Data supplied:
(* ===== verification/UmallocProps.v ===== *)
(** * [user/umalloc.c]: blocks are disjoint and none is lost

    The free list is a ring through [base] in the order of addresses ([ring]).
    With the blocks in use it divides the memory got from [sbrk] ([heap_inv]):
    [malloc] and [free] keep this, so the blocks in use never overlap and all memory
    is in a free block or in use.  A program calls [malloc] and gives back, with [free], blocks it
    got and still holds; [reach] are the states it can bring the allocator to. *)
From stdpp Require Import base list gmap strings sorting.
From Stdlib Require Import ZArith Lia.
From S2P Require Import Prelude KString Umalloc.

#[local] Open Scope Z_scope.
#[local] Open Scope xv6_scope.

(** ** Blocks *)

(** A block is the address of its header and its units. *)
Definition bend (b : Z * Z) : Z := b.1 + b.2 * sizeof_Header.
Definition apart (b c : Z * Z) : Prop := bend b <= c.1 \/ bend c <= b.1.

(** All blocks are in [lo, hi) and apart. *)
Definition inside (lo hi : Z) (b : Z * Z) : Prop := lo <= b.1 /\ 0 < b.2 /\ bend b <= hi.

Fixpoint all_apart (l : list (Z * Z)) : Prop :=
  match l with
  | [] => True
  | b :: l => Forall (apart b) l /\ all_apart l
  end.

Definition units (l : list (Z * Z)) : Z := foldr (fun b n => b.2 + n) 0 l.

Record tiles (lo hi : Z) (l : list (Z * Z)) : Prop := mkTiles {
  t_in : Forall (inside lo hi) l;
  t_apart : all_apart l;
  t_all : units l * sizeof_Header = hi - lo
}.

#[global] Instance units_perm : Proper ((≡ₚ) ==> eq) units.
Proof. intros l l' H. unfold units. induction H; cbn in *; lia. Qed.

#[global] Instance all_apart_perm : Proper ((≡ₚ) ==> iff) all_apart.
Proof.
  intros l l' H. induction H as [|b l l' H IH|b c l|l l' l'' _ IH1 _ IH2]; cbn; [done|by rewrite IH, H| |by rewrite IH1].
  rewrite !Forall_cons. unfold apart. tauto.
Qed.

#[global] Instance tiles_perm lo hi : Proper ((≡ₚ) ==> iff) (tiles lo hi).
Proof. intros l l' H. split; intros [T1 T2 T3]; split; by rewrite ?H || rewrite <- ?H. Qed.

(** Two adjacent blocks are one. *)
Lemma tiles_join lo hi a n b k l : tiles lo hi ((a, n) :: (b, k) :: l) -> a + n * sizeof_Header = b -> tiles lo hi ((a, n + k) :: l).
Proof.
  unfold sizeof_Header. intros [T1 T2 T3] E. apply Forall_cons in T1 as [I1 T1]. apply Forall_cons in T1 as [I2 T1]. cbn in T2. destruct T2 as (A1 & A2 & T2).
  apply Forall_cons in A1 as [_ A1]. unfold inside, bend, sizeof_Header in *. cbn in *. split.
  - constructor; [|done]. unfold inside, bend, sizeof_Header. cbn. lia.
  - cbn. split; [|done]. rewrite Forall_forall in *. intros c Hc. specialize (A1 c Hc). specialize (A2 c Hc). specialize (T1 c Hc).
    unfold apart, inside, bend, sizeof_Header in *. cbn in *. lia.
  - cbn. unfold sizeof_Header in *. lia.
Qed.
(* ===== verification/Mkfs.v ===== *)
(** * [mkfs/mkfs.c]: making the disk image

    The image is a list of [FSSIZE] sectors; [freeinode] and [freeblock] are the
    counters of the program.  The program runs on a little-endian machine, where
    [xint] and [xshort] change nothing.  A failed assertion and a call of [exit(1)]
    are a [Panic].  A file to put into the image is its name and the pieces in
    which [read] delivers it.  A [struct dinode] is the record [inode] of the file
    system with only the fields of the disk. *)
From stdpp Require Import base list gmap strings.
From Stdlib Require Import ZArith Lia.
From S2P Require Import Prelude KString DList Sleeplock Bio Log LogCrash LogOps Riscv Kalloc Vm Blocks Fs.

#[local] Open Scope Z_scope.
#[local] Open Scope xv6_scope.

Module Mkfs.

Definition FSSIZE : Z := 2000.
Definition NINODES : Z := 200.

Definition nbitmap : Z := FSSIZE / (BSIZE * 8) + 1.
Definition ninodeblocks : Z := NINODES / IPB + 1.
Definition nlog : Z := LOGSIZE.
Definition nmeta : Z := 2 + nlog + ninodeblocks + nbitmap.
Definition nblocks : Z := FSSIZE - nmeta.

Record mk : Type := Mk {
  disk : Z -> block;
  freeinode : Z;
  freeblock : Z
}.
#[export] Instance mk_eta : Eta mk := fun r => Mk (disk r) (freeinode r) (freeblock r).

(** [y] has the bytes of [x] in the order of the disk. *)
Definition xshort (x : Z) : Z := u16 x.
Definition xint (x : Z) : Z := u32 x.

Definition sb : superblock :=
  Superblock FSMAGIC (xint FSSIZE) (xint nblocks) (xint NINODES) (xint nlog) (xint 2) (xint (2 + nlog)) (xint (2 + nlog + ninodeblocks)).

(** [memmove(buf, &sb, sizeof(sb))] on a block of zeros. *)
Definition sb_block : block :=
  put_addrs 0 [sb_magic sb; sb_size sb; sb_nblocks sb; sb_ninodes sb; sb_nlog sb; sb_logstart sb; sb_inodestart sb; sb_bmapstart sb] zero_block.

Definition wsect (sec : Z) (buf : block) : M mk unit := modify (fun s => s <| disk := upd (disk s) sec buf |>).

(** Behind the last sector there is nothing to read. *)
Definition rsect (sec : Z) : M mk block :=
  fun s => if sec <? FSSIZE then Ok (disk s sec) s else Panic "read".

Definition winode (inum : Z) (ip : inode) : M mk unit :=
  buf ← rsect (IBLOCK inum sb) ;
  wsect (IBLOCK inum sb) (put_dinode ip (dip inum) buf).

(** [bzero(&din, sizeof(din))] *)
Definition din0 : inode :=
  Inode 0 0 0 (Sleeplock false false 0) false 0 0 0 0 0 (replicate 13 0).

Definition rinode (inum : Z) : M mk inode :=
  buf ← rsect (IBLOCK inum sb) ;
  ret (get_dinode buf (dip inum) din0).

Definition ialloc (type : Z) : M mk Z :=
  inum ← gets freeinode ;
  modify (fun s => s <| freeinode := u32 (freeinode s + 1) |>) ;;
  winode inum (din0 <| i_type := xshort type |> <| i_nlink := xshort 1 |> <| i_size := xint 0 |>) ;;
  ret inum.

(** The bits of the blocks below [used], from bit [i] on. *)
Fixpoint mark_bits (n : nat) (i : Z) (buf : block) : block :=
  match n with
  | O => buf
  | S n => mark_bits n (i + 1) (set_bit buf i)
  end.

Definition balloc (used : Z) : M mk unit :=
  if negb (used <? BSIZE * 8) then panic "assert" else
  wsect (sb_bmapstart sb) (mark_bits (Z.to_nat used) 0 zero_block).

(** [freeblock++] *)
Definition next_block : M mk Z :=
  b ← gets freeblock ;
  modify (fun s => s <| freeblock := u32 (freeblock s + 1) |>) ;;
  ret b.

(** The block of a file for its bytes from [fbn * BSIZE] on, with the changed inode. *)
Definition file_sect (din : inode) (fbn : Z) : M mk (Z * inode) :=
  if fbn <? NDIRECT then
    din ← (if xint (i_addr din fbn) =? 0 then
             b ← next_block ; ret (din <| i_addrs := <[Z.to_nat fbn := xint b]> (i_addrs din) |>)
           else ret din) ;
    ret (xint (i_addr din fbn), din)
  else
    din ← (if xint (i_addr din NDIRECT) =? 0 then
             b ← next_block ; ret (din <| i_addrs := <[Z.to_nat NDIRECT := xint b]> (i_addrs din) |>)
           else ret din) ;
    indirect ← rsect (xint (i_addr din NDIRECT)) ;
    indirect ← (if get_word indirect (fbn - NDIRECT) =? 0 then
                  b ← next_block ;
                  let indirect := set_word indirect (fbn - NDIRECT) (xint b) in
                  wsect (xint (i_addr din NDIRECT)) indirect ;;
                  ret indirect
                else ret indirect) ;
    ret (xint (get_word indirect (fbn - NDIRECT)), din).

(** The loop: [p] are the bytes still to write; every turn writes at least one. *)
Fixpoint iappend_loop (k : nat) (din : inode) (off : Z) (p : list Z) : M mk (inode * Z) :=
  match k, p with
  | O, _ | _, [] => ret (din, off)
  | S k, _ =>
      let fbn := off / BSIZE in
      if negb (fbn <? MAXFILE) then panic "assert" else
      '(x, din) ← file_sect din fbn ;
      let n1 := Z.min (Z.of_nat (length p)) ((fbn + 1) * BSIZE - off) in
      buf ← rsect x ;
      wsect x (splice (Z.to_nat (off - fbn * BSIZE)) (take (Z.to_nat n1) p) buf) ;;
      iappend_loop k din (off + n1) (drop (Z.to_nat n1) p)
  end.

Definition iappend (inum : Z) (xp : list Z) : M mk unit :=
  din ← rinode inum ;
  '(din, off) ← iappend_loop (length xp) din (xint (i_size din)) xp ;
  winode inum (din <| i_size := xint off |>).

(** A [struct dirent] with [strncpy(de.name, name, DIRSIZ)]. *)
Definition dirent (inum : Z) (name : list Z) : list Z := le_bytes 2 (xshort inum) ++ dirent_name name.

Definition user_dir : list Z := [117; 115; 101; 114; 47].

(** The name in the image, or nothing when it has a slash. *)
Definition shortname (arg : list Z) : option (list Z) :=
  let s := if decide (take 5 arg = user_dir) then drop 5 arg else arg in
  if decide (SLASH ∈ s) then None else
  Some (match s with c :: t => if c =? 95 then t else s | [] => s end).

Fixpoint append_all (inum : Z) (pieces : list (list Z)) : M mk unit :=
  match pieces with
  | [] => ret tt
  | p :: pieces => iappend inum p ;; append_all inum pieces
  end.

Definition add_file (rootino : Z) (f : list Z * list (list Z)) : M mk unit :=
  match shortname f.1 with
  | None => panic "assert"
  | Some name =>
      inum ← ialloc T_FILE ;
      iappend rootino (dirent inum name) ;;
      append_all inum f.2
  end.

Fixpoint add_files (rootino : Z) (fs : list (list Z * list (list Z))) : M mk unit :=
  match fs with
  | [] => ret tt
  | f :: fs => add_file rootino f ;; add_files rootino fs
  end.

(** [wsect(i, zeroes)] for every sector from [i] on. *)
Fixpoint zero_sects (n : nat) (i : Z) : M mk unit :=
  match n with
  | O => ret tt
  | S n => wsect i zero_block ;; zero_sects n (i + 1)
  end.

(** "fix size of root inode dir" *)
Definition fix_root (rootino : Z) : M mk unit :=
  din ← rinode rootino ;
  let off := xint (i_size din) in
  winode rootino (din <| i_size := xint ((off / BSIZE + 1) * BSIZE) |>).

Definition main (fs : list (list Z * list (list Z))) : M mk unit :=
  modify (fun s => s <| freeblock := nmeta |>) ;;
  zero_sects (Z.to_nat FSSIZE) 0 ;;
  wsect 1 sb_block ;;
  rootino ← ialloc T_DIR ;
  if negb (rootino =? ROOTINO) then panic "assert" else
  iappend rootino (dirent rootino [46]) ;;
  iappend rootino (dirent rootino [46; 46]) ;;
  add_files rootino fs ;;
  fix_root rootino ;;
  used ← gets freeblock ;
  balloc used.

End Mkfs.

Task item: Using the entries above, repeat only the lines from the one containing "Definition sb : superblock" through the one containing "inum ← gets freeinode ;", end lines included.

Task answer:
Definition sb : superblock :=
  Superblock FSMAGIC (xint FSSIZE) (xint nblocks) (xint NINODES) (xint nlog) (xint 2) (xint (2 + nlog)) (xint (2 + nlog + ninodeblocks)).

(** [memmove(buf, &sb, sizeof(sb))] on a block of zeros. *)
Definition sb_block : block :=
  put_addrs 0 [sb_magic sb; sb_size sb; sb_nblocks sb; sb_ninodes sb; sb_nlog sb; sb_logstart sb; sb_inodestart sb; sb_bmapstart sb] zero_block.

Definition wsect (sec : Z) (buf : block) : M mk unit := modify (fun s => s <| disk := upd (disk s) sec buf |>).

(** Behind the last sector there is nothing to read. *)
Definition rsect (sec : Z) : M mk block :=
  fun s => if sec <? FSSIZE then Ok (disk s sec) s else Panic "read".

Definition winode (inum : Z) (ip : inode) : M mk unit :=
  buf ← rsect (IBLOCK inum sb) ;
  wsect (IBLOCK inum sb) (put_dinode ip (dip inum) buf).

(** [bzero(&din, sizeof(din))] *)
Definition din0 : inode :=
  Inode 0 0 0 (Sleeplock false false 0) false 0 0 0 0 0 (replicate 13 0).

Definition rinode (inum : Z) : M mk inode :=
  buf ← rsect (IBLOCK inum sb) ;
  ret (get_dinode buf (dip inum) din0).

Definition ialloc (type : Z) : M mk Z :=
  inum ← gets freeinode ;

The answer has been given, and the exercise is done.